在本发明某些实施方式中,所述抗CD19单链抗体的氨基酸序列如SEQ ID No.19所示
本发明还提供所述抗CD19抗体在制备或筛选治疗药物中的用途、或制备诊断药物中的用途。
所述治疗药物可以是以CD19抗原为作用靶标,结合或作用于所述CD19抗原,从而治疗和/或预防适应症的药物。
在本发明某些实施方式中,所述治疗药物可以是肿瘤治疗药物。所述肿瘤治疗药物可以是以肿瘤细胞表面功能性表面的CD19抗原为靶标,结合或作用于CD19抗原,从而治疗和/或预防肿瘤的药物。所述肿瘤可以是CD19表达阳性的实体瘤或血液瘤。所述实体瘤例如为肺癌。所述血液瘤包括但不限于非霍奇金淋巴瘤、慢性淋巴细胞白血病、急性淋巴细胞白血病、人B细胞前体白血病、多发性骨髓瘤、恶性淋巴瘤等。
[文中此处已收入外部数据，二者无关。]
(** The one-character escapes: quote, backslash, slash, b, f, n, r, t. *)
Definition unescape_simple (e : ascii) : option ascii :=
  if Ascii.eqb e dq then Some dq
  else if Ascii.eqb e bsl then Some bsl
  else if Ascii.eqb e "/" then Some "/"%char
  else if Ascii.eqb e "b" then Some (ascii_of_nat 8)
  else if Ascii.eqb e "f" then Some (ascii_of_nat 12)
  else if Ascii.eqb e "n" then Some (ascii_of_nat 10)
  else if Ascii.eqb e "r" then Some (ascii_of_nat 13)
  else if Ascii.eqb e "t" then Some (ascii_of_nat 9)
  else None.

(** The body of a string literal, after the opening quote. *)
Fixpoint parse_str_body (s : string) : option (string * string) :=
  match s with
  | EmptyString => None
  | String c s' =>
      if Ascii.eqb c dq then Some (EmptyString, s')
      else if Ascii.eqb c bsl then
        match s' with
        | EmptyString => None
        | String e s'' =>
            match unescape_simple e with
            | Some ch =>
                match parse_str_body s'' with
                | Some (str, r) => Some (String ch str, r)
                | None => None
                end
            | None =>
                if Ascii.eqb e "u" then
                  match s'' with
                  | String h1 (String h2 (String h3 (String h4 s3))) =>
                      match hex_val h1, hex_val h2, hex_val h3, hex_val h4 with
                      | Some a, Some b, Some c', Some d =>
                          match utf8_of_code (((a * 16 + b) * 16 + c') * 16 + d)%nat,
                                parse_str_body s3 with
                          | Some u, Some (str, r) => Some (u ++ str, r)
                          | _, _ => None
                          end
                      | _, _, _, _ => None
                      end
                  | _ => None
                  end
                else None
            end
        end
      else if (nat_of_ascii c <? 32)%nat then None
      else
        match parse_str_body s' with
        | Some (str, r) => Some (String c str, r)
        | None => None
        end
  end.

Definition digit_ctor (c : ascii) : option (Decimal.uint -> Decimal.uint) :=
  match nat_of_ascii c with
  | 48 => Some Decimal.D0 | 49 => Some Decimal.D1 | 50 => Some Decimal.D2
  | 51 => Some Decimal.D3 | 52 => Some Decimal.D4 | 53 => Some Decimal.D5
  | 54 => Some Decimal.D6 | 55 => Some Decimal.D7 | 56 => Some Decimal.D8
  | 57 => Some Decimal.D9 | _ => None
  end.

Fixpoint read_digits (s : string) : Decimal.uint * string :=
  match s with
  | String c s' =>
      match digit_ctor c with
      | Some d => let (u, r) := read_digits s' in (d u, r)
      | None => (Decimal.Nil, s)
      end
  | EmptyString => (Decimal.Nil, EmptyString)
  end.

Definition leading_zero (u : Decimal.uint) : bool :=
  match u with
  | Decimal.D0 Decimal.Nil => false
  | Decimal.D0 _ => true
  | _ => false
  end.

Definition starts_float (s : string) : bool :=
  match s with
  | String c _ => Ascii.eqb c "." || Ascii.eqb c "e" || Ascii.eqb c "E"
  | EmptyString => false
  end.

(** The digits of an integer: at least one, no leading zero, no
    fraction or exponent (an [i64] field rejects a float). *)
Definition parse_uint (s : string) : option (Decimal.uint * string) :=
  let (u, r) := read_digits s in
  match u with
  | Decimal.Nil => None
  | _ => if leading_zero u || starts_float r then None else Some (u, r)
  end.

Fixpoint parse_value (fuel : nat) (s : string) : option (Value * string) :=
  match fuel with
  | O => None
  | S f =>
    match skip_ws s with
    | EmptyString => None
    | String c r =>
      if Ascii.eqb c "n" then
        match strip_prefix "ull" r with Some r' => Some (JNull, r') | None => None end
      else if Ascii.eqb c "t" then
        match strip_prefix "rue" r with Some r' => Some (JBool true, r') | None => None end
      else if Ascii.eqb c "f" then
        match strip_prefix "alse" r with Some r' => Some (JBool false, r') | None => None end
      else if Ascii.eqb c dq then
        match parse_str_body r with
        | Some (str, r') => Some (JString str, r')
        | None => None
        end
      else if Ascii.eqb c "-" then
        match parse_uint r with
        | Some (u, r') => Some (JNumber (Z.of_int (Decimal.Neg u)), r')
        | None => None
        end
      else if negb (is_none (digit_ctor c)) then
        match parse_uint (String c r) with
        | Some (u, r') => Some (JNumber (Z.of_int (Decimal.Pos u)), r')
        | None => None
        end
      else if Ascii.eqb c "[" then
        match skip_ws r with
        | String d r' =>
          if Ascii.eqb d "]" then Some (JArray [], r')
          else match parse_elems f r with
               | Some (vs, r'') => Some (JArray vs, r'')
               | None => None
               end
        | EmptyString => None
        end
      else if Ascii.eqb c "{" then
        match skip_ws r with
        | String d r' =>
          if Ascii.eqb d "}" then Some (JObject [], r')
          else match parse_members f r with
               | Some (kvs, r'') => Some (JObject kvs, r'')
               | None => None
               end
        | EmptyString => None
        end
      else None
    end
  end

(** The elements of a non-empty array, up to and including the closing bracket. *)
with parse_elems (fuel : nat) (s : string) : option (list Value * string) :=
  match fuel with
  | O => None
  | S f =>
    match parse_value f s with
    | Some (v, r1) =>
      match skip_ws r1 with
      | String d r2 =>
        if Ascii.eqb d "," then
          match parse_elems f r2 with
          | Some (vs, r3) => Some (v :: vs, r3)
          | None => None
          end
        else if Ascii.eqb d "]" then Some ([v], r2)
        else None
      | EmptyString => None
      end
    | None => None
    end
  end

(** The members of a non-empty object, up to and including the closing brace. *)
with parse_members (fuel : nat) (s : string) : option (list (string * Value) * string) :=
  match fuel with
  | O => None
  | S f =>
    match skip_ws s with
    | String q r1 =>
      if Ascii.eqb q dq then
        match parse_str_body r1 with
        | Some (k, r2) =>
          match skip_ws r2 with
          | String colon r3 =>
            if Ascii.eqb colon ":" then
              match parse_value f r3 with
              | Some (v, r4) =>
                match skip_ws r4 with
                | String d r5 =>
                  if Ascii.eqb d "," then
                    match parse_members f r5 with
                    | Some (kvs, r6) => Some ((k, v) :: kvs, r6)
                    | None => None
                    end
                  else if Ascii.eqb d "}" then Some ([(k, v)], r5)
                  else None
                | EmptyString => None
                end
              | None => None
              end
            else None
          | EmptyString => None
          end
        | None => None
        end
      else None
    | EmptyString => None
    end
  end.

(** [serde_json::from_str] at the [Value] level: one value, then only
    white space. *)
Definition from_str_value (s : string) : option Value :=
  match parse_value (S (String.length s)) s with
  | Some (v, r) => match skip_ws r with EmptyString => Some v | _ => None end
  | None => None
  end.

(* ------------------------------------------------------------------ *)
(** ** [#[derive(Serialize, Deserialize)]] on the model types

    Structs are objects with the fields in declaration order, [Option]
    is [null] or the value, [Vec] and tuples are arrays, and enums are
    externally tagged (a unit variant is its name, a newtype variant a
    one-entry object). When reading a struct, unknown fields are
    ignored, a repeated field is an error, a missing [Option] field is
    [None] and any other missing field is an error. The struct visitor's
    array form is not modelled. *)

Definition online_source_name (o : OnlineSource) : string :=
  match o with Youdao => "Youdao" | Bing => "Bing" | Google => "Google" end.

Definition ser_option {A} (f : A -> Value) (o : option A) : Value :=
  match o with Some a => f a | None => JNull end.

Definition ser_pair (p : string * string) : Value :=
  JArray [JString (fst p); JString (snd p)].

Definition ser_source (s : QuerySource) : Value :=
  match s with
  | OfflineDb => JString "OfflineDb"
  | LocalCache => JString "LocalCache"
  | Online o => JObject [("Online", JString (online_source_name o))]
  end.

Definition ser_collins_item (i : CollinsDisplayItem) : Value :=
  JObject [("additional", ser_option JString (additional i));
           ("major_trans", ser_option JString (major_trans i));
           ("examples", JArray (map ser_pair (item_examples i)))].

Definition ser_query_result (r : QueryResult) : Value :=
  JObject [("query", JString (query r));
           ("found", JBool (found r));
           ("is_long_text", JBool (is_long_text r));
           ("pronunciation", ser_option JString (pronunciation r));
           ("pronunciation_us", ser_option JString (pronunciation_us r));
           ("pronunciation_uk", ser_option JString (pronunciation_uk r));
           ("translations", JArray (map JString (translations r)));
           ("examples", JArray (map ser_pair (examples r)));
           ("collins_items", JArray (map ser_collins_item (collins_items r)));
           ("collins_rank", ser_option JString (collins_rank r));
           ("source", ser_source (source r));
           ("cached_at", ser_option JNumber (cached_at r))].

(** The entry of a struct field: [Some None] when absent, [None] when
    repeated. *)
Definition field (kvs : list (string * Value)) (name : string) : option (option Value) :=
  match List.filter (fun kv => String.eqb (fst kv) name) kvs with
  | [] => Some None
  | [(_, v)] => Some (Some v)
  | _ => None
  end.

Definition de_required {A} (kvs : list (string * Value)) (name : string)
  (de : Value -> option A) : option A :=
  match field kvs name with
  | Some (Some v) => de v
  | _ => None
  end.

Definition de_option {A} (de : Value -> option A) (v : Value) : option (option A) :=
  match v with
  | JNull => Some None
  | _ => match de v with Some a => Some (Some a) | None => None end
  end.

Definition de_optional {A} (kvs : list (string * Value)) (name : string)
  (de : Value -> option A) : option (option A) :=
  match field kvs name with
  | Some None => Some None
  | Some (Some v) => de_option de v
  | None => None
  end.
在本发明某些实施方式中,所述治疗药物为嵌合抗原受体细胞治疗药物。
所述嵌合抗原受体细胞治疗药物通常包括嵌合抗原受体细胞,所述嵌合抗原受体细胞可以是嵌合抗原受体T细胞、嵌合抗原受体NK细胞等。所述嵌合抗原受体T细胞通常包括T淋巴细胞和嵌合抗原受体。所述嵌合抗原受体NK细胞通常包括NK细胞和嵌合抗原受体。所述嵌合抗原受体包括跨膜域、胞内域和胞外域。在本发明某些实施方式中,所述胞外域包括所述抗CD19抗体,即所述嵌合抗原受体细胞可以在细胞表面表达所述抗CD19抗体,从而可以引导该细胞对表达CD19抗原的细胞(例如肿瘤细胞)进行作用的药物。所述对表达CD19抗原的细胞进行作用可以是杀伤表达CD19抗原的细胞等。
所述诊断药物具体指针对作用靶标CD19抗原,以CD19抗原作为生物标志物进行诊断的试剂。
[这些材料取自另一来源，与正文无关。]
(** X11. The bodies of the five tasks [start()] registers never reject,
    whatever the services they call do. The market-data task, moreover,
    never takes its failure branch: [updateMarketData] resolves whatever
    the two updates reject with, so the task logs that the update
    completed, and nothing else, after the two updates have settled. *)
Theorem builtin_tasks_never_reject {X : Type} (ops : ScheduledTasks.Ops X)
  (o : ScheduledTasks.Outside X) :
  Forall (fun kv => forall o',
            fst (ScheduledTasks.taskFunction (snd kv) o') = Ok tt)
         (ScheduledTasks.tasks
            (ScheduledTasks.start ops (ScheduledTasks.new_ScheduledTasks o)))
  /\ (exists task,
        JsMap.get (js "market-data")
          (ScheduledTasks.tasks
             (ScheduledTasks.start ops (ScheduledTasks.new_ScheduledTasks o)))
        = Some task
        /\ forall o',
             let settled := snd (ScheduledTasks.market_updates ops o') in
             ScheduledTasks.taskFunction task o'
             = (Ok tt,
                {| ScheduledTasks.clock := ScheduledTasks.clock settled;
                   ScheduledTasks.log :=
                     ScheduledTasks.log settled
                     ++ [ScheduledTasks.LogInfo
                           (js "Market data update completed")];
                   ScheduledTasks.services :=
                     ScheduledTasks.services settled |})).
Proof.
  split.
  - repeat constructor; intros o'; cbn [snd ScheduledTasks.taskFunction];
      first [apply guarded_completes | apply health_check_task_completes].
  - eexists. split; [reflexivity|].
    intros o'. cbn [ScheduledTasks.taskFunction ScheduledTasks.cron_schedule].
    unfold ScheduledTasks.guarded, ScheduledTasks.updateMarketData,
      try_catch, bind, ScheduledTasks.logger, modify.
    destruct (ScheduledTasks.market_updates ops o') as [rs o1].
    reflexivity.
Qed.


(** ** The cached getters *)

Section GetterFacts.
Context {E : Net.Env}.
Implicit Types (w : Net.World E) (s : Net.ServiceName).

Lemma Net_getCachedData_run s key maxAge w :
  let looked := Cache.getCachedData key maxAge (Net.clock w)
                  (Net.cache (Net.client_of s w)) in
  Net.getCachedData s key maxAge w =
  (Ok (fst looked),
   Net.with_client s
     {| Net.cache := snd looked;
        Net.rateLimitDelay := Net.rateLimitDelay (Net.client_of s w);
        Net.lastRequestTime := Net.lastRequestTime (Net.client_of s w) |} w).
Proof.
  unfold Net.getCachedData.
  destruct (Cache.getCachedData _ _ _ _); reflexivity.
Qed.

(** A lookup that serves a value has left the store as it was. *)
Lemma getCachedData_Some_same {V : Type} key maxAge now (c : CacheStore V) d :
  fst (Cache.getCachedData key maxAge now c) = Some d ->
  snd (Cache.getCachedData key maxAge now c) = c.
Proof.
  unfold Cache.getCachedData. destruct (JsMap.get key c) as [e|]; auto.
  destruct (maxAge <? now - timestamp e); [discriminate | reflexivity].
Qed.

Lemma issue_time_with_cache s w (c : CacheStore (Net.Data E)) :
  Pacing.issue_time s
    (Net.with_client s
       {| Net.cache := c;
          Net.rateLimitDelay := Net.rateLimitDelay (Net.client_of s w);
          Net.lastRequestTime := Net.lastRequestTime (Net.client_of s w) |} w)
  = Pacing.issue_time s w.
Proof. destruct s; reflexivity. Qed.

Lemma Net_setCachedData_run s key d w :
  fst (Net.setCachedData s key d w) = Ok tt
  /\ Net.sent (snd (Net.setCachedData s key d w)) = Net.sent w
  /\ Net.clock (snd (Net.setCachedData s key d w)) = Net.clock w
  /\ Net.cache (Net.client_of s (snd (Net.setCachedData s key d w)))
     = Cache.setCachedData (Net.policy_of s) key d (Net.clock w)
         (Net.cache (Net.client_of s w)).
Proof. destruct s; repeat split; reflexivity. Qed.

(** The shared body is a cache-aside read of its key. *)
Lemma cachedRequest_cache_aside s key maxAge endpoint :
  Getters.cache_aside (E := E) (Getters.cachedRequest s key maxAge endpoint)
    s key maxAge endpoint.
Proof.
  intros w. cbv zeta.
  set (looked := Cache.getCachedData key maxAge (Net.clock w)
                   (Net.cache (Net.client_of s w))).
  set (w0 := Net.with_client s
               {| Net.cache := snd looked;
                  Net.rateLimitDelay := Net.rateLimitDelay (Net.client_of s w);
                  Net.lastRequestTime := Net.lastRequestTime (Net.client_of s w) |}
               w).
  assert (Net.getCachedData s key maxAge w = (Ok (fst looked), w0)) as Hlook
    by apply Net_getCachedData_run.
  assert (let g := Getters.cachedRequest (E := E) s key maxAge endpoint in
          let t := Pacing.issue_time s w in
          let r := Net.http_get E s t endpoint in
          (match fst looked with
           | Some hit => Net.truthy E hit = false
           | None => True
           end) ->
          fst (g w) = Net.response_data r
          /\ Net.sent (snd (g w)) = Net.sent w ++ [(t, s, endpoint)]
          /\ Net.clock (snd (g w)) = t + Z.of_N (Net.latency r)
          /\ Net.cache (Net.client_of s (snd (g w)))
             = match Net.response_data r with
               | Ok d =>
                   Cache.setCachedData (Net.policy_of s) key d
                     (t + Z.of_N (Net.latency r)) (snd looked)
               | Thrown _ => snd looked
               end) as Hfetch.
  { cbv zeta. intros Hmiss.
    destruct (makeRequest_run s endpoint w0) as (Hr & Hs & Hc & _ & _ & Hca).
    cbv zeta in Hr, Hs, Hc.
    assert (Pacing.issue_time s w0 = Pacing.issue_time s w) as Hit
      by (unfold w0; apply issue_time_with_cache).
    rewrite Hit in Hr, Hs, Hc.
    assert (Net.sent w0 = Net.sent w) as Hs0 by (destruct s; reflexivity).
    assert (Net.cache (Net.client_of s w0) = snd looked) as Hc0
      by (unfold w0; now rewrite client_of_with_client).
    rewrite Hs0 in Hs. rewrite Hc0 in Hca.
    unfold Getters.cachedRequest, bind. rewrite Hlook.
    assert ((if match fst looked with
                | Some hit => Net.truthy E hit
                | None => false
                end then true else false) = false) as _ by
      (destruct (fst looked); [now rewrite Hmiss | reflexivity]).
    assert (forall fetch,
              match fst looked with
              | Some hit => if Net.truthy E hit then ret hit else fetch
              | None => fetch
              end w0 = fetch w0) as Hsel.
    { intros fetch. destruct (fst looked); [now rewrite Hmiss | reflexivity]. }
    rewrite Hsel. unfold try_catch, bind, throw, ret.
    destruct (Net.makeRequest s endpoint w0) as [[d|e] w1].
    - cbn [fst snd] in Hr, Hs, Hc, Hca. rewrite <- Hr.
      destruct (Net_setCachedData_run s key d w1) as (Hok & Hs1 & Hc1 & Hca1).
      destruct (Net.setCachedData s key d w1) as [[[]|e'] w2];
        [|discriminate].
      cbn [fst snd] in *. rewrite Hs1, Hc1, Hca1, Hs, Hc, Hca. auto.
    - cbn [fst snd] in Hr, Hs, Hc, Hca. rewrite <- Hr. auto. }
  cbv zeta in Hfetch.
  destruct (fst looked) as [hit|] eqn:Hhit; [|apply Hfetch; exact I].
  destruct (Net.truthy E hit) eqn:Htruthy; [|apply Hfetch; reflexivity].
  unfold Getters.cachedRequest, bind. rewrite Hlook, Htruthy.
  unfold ret. f_equal.
  unfold w0. unfold looked in Hhit |- *.
  rewrite (getCachedData_Some_same _ _ _ _ _ Hhit).
  apply with_client_same.
Qed.

End GetterFacts.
本发明还提供一种分离的多肽,所述多肽包括跨膜域、胞内域和胞外域,所述胞外域包括所述抗CD19抗体。
在本发明某些实施方式中,所述多肽为嵌合抗原受体。
在本发明某些实施方式中,所述跨膜域可以包括CD8α、CD28、DAP 10等蛋白分子的跨膜结构域。
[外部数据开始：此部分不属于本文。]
(** * Jingle file-transfer negotiation and in-band bytestreams of profanity

    A shallow embedding of [src/xmpp/jingle.c] (XEP-0166 session handling)
    and [src/xmpp/ibb.c] (XEP-0047 in-band bytestreams), followed by the
    properties of the two handlers that the specification states.

    The C code is a pair of callbacks driven by inbound stanzas.  They read
    and mutate two process-wide hash tables ([jingle_sessions] and
    [ibb_sessions]), send stanzas with [iq_send_stanza] and write to
    [FILE] streams.  Here the hash tables are [gmap]s, the stanzas sent are
    collected in order in an outbox, the streams live in a store indexed by
    handle, and every handler is a function from the state before to an
    [outcome]: the state after, a dereference of [NULL], or a loop that never
    ends. *)

From Stdlib Require Import ZArith Lia Ascii String List.
From Stdlib.Strings Require Import Byte.
From stdpp Require Import base option list strings gmap fin_maps.

Local Open Scope Z_scope.

(** ** The C library calls the two files rely on *)

Module Libc.

Definition isspace (c : ascii) : bool :=
  let n := N_of_ascii c in (n =? 32)%N || ((9 <=? n)%N && (n <=? 13)%N).

Definition isdigit (c : ascii) : bool :=
  let n := N_of_ascii c in (48 <=? n)%N && (n <=? 57)%N.

Definition digit_value (c : ascii) : Z := Z.of_N (N_of_ascii c) - 48.

Definition digit_char (d : Z) : ascii := ascii_of_N (Z.to_N (48 + d)).

Fixpoint skip_space (s : string) : string :=
  match s with
  | String c r => if isspace c then skip_space r else s
  | EmptyString => s
  end.

(** The value of the longest prefix of decimal digits, read left to right
    onto [acc], and what follows it. *)
Fixpoint digits (acc : Z) (s : string) : Z * string :=
  match s with
  | String c r => if isdigit c then digits (acc * 10 + digit_value c) r else (acc, s)
  | EmptyString => (acc, s)
  end.

Definition starts_with_digit (s : string) : bool :=
  match s with
  | String c _ => isdigit c
  | EmptyString => false
  end.

(** [long] is 64 bits wide (LP64). *)
Definition LONG_MAX : Z := 2 ^ 63 - 1.
Definition LONG_MIN : Z := - 2 ^ 63.

Record strtol_t := { value : Z; endptr : string; erange : bool }.

(** [strtol(nptr, &endptr, 10)]: white space, an optional sign, then
    digits.  Without a digit nothing is converted and [endptr] is [nptr];
    a value outside [long] is clamped and [errno] becomes [ERANGE]. *)
Definition strtol (nptr : string) : strtol_t :=
  let s := skip_space nptr in
  let '(neg, s1) :=
    match s with
    | String c r =>
        if Ascii.eqb c "-" then (true, r)
        else if Ascii.eqb c "+" then (false, r)
        else (false, s)
    | EmptyString => (false, s)
    end in
  if starts_with_digit s1 then
    let '(v, rest) := digits 0 s1 in
    let v := if neg : bool then - v else v in
    if v >? LONG_MAX then {| value := LONG_MAX; endptr := rest; erange := true |}
    else if v <? LONG_MIN then {| value := LONG_MIN; endptr := rest; erange := true |}
    else {| value := v; endptr := rest; erange := false |}
  else {| value := 0; endptr := nptr; erange := false |}.

(** [atoi(nptr)] is [(int) strtol(nptr, NULL, 10)]; the result is given
    here as the [int] the conversion of the [long] leaves. *)
Definition atoi (nptr : string) : Z :=
  (value (strtol nptr) + 2 ^ 31) mod 2 ^ 32 - 2 ^ 31.

(** Conversion of an [int] to [unsigned int]. *)
Definition to_uint (i : Z) : Z := i mod 2 ^ 32.

(** Conversion of a [size_t] to [int]. *)
Definition to_int (n : Z) : Z := (n + 2 ^ 31) mod 2 ^ 32 - 2 ^ 31.

(** Conversion of a [long] to [unsigned long], which a comparison of the
    two applies to the [long]. *)
Definition to_ulong (i : Z) : Z := i mod 2 ^ 64.

(** The digits of [n], least significant first, pushed onto [acc]. *)
Fixpoint utoa (fuel : nat) (n : Z) (acc : string) : string :=
  match fuel with
  | O => acc
  | S fuel =>
      let acc := String (digit_char (n mod 10)) acc in
      if n / 10 =? 0 then acc else utoa fuel (n / 10) acc
  end.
例如,CD8α的氨基酸序列如SEQ ID No.20所示。CD8α的核苷酸序列如SEQ IDNo.21所示。再例如,CD8α的序列可参照NM_001145873,CD28的序列可参照NM_006139,DAP10的序列可参照NM_014266。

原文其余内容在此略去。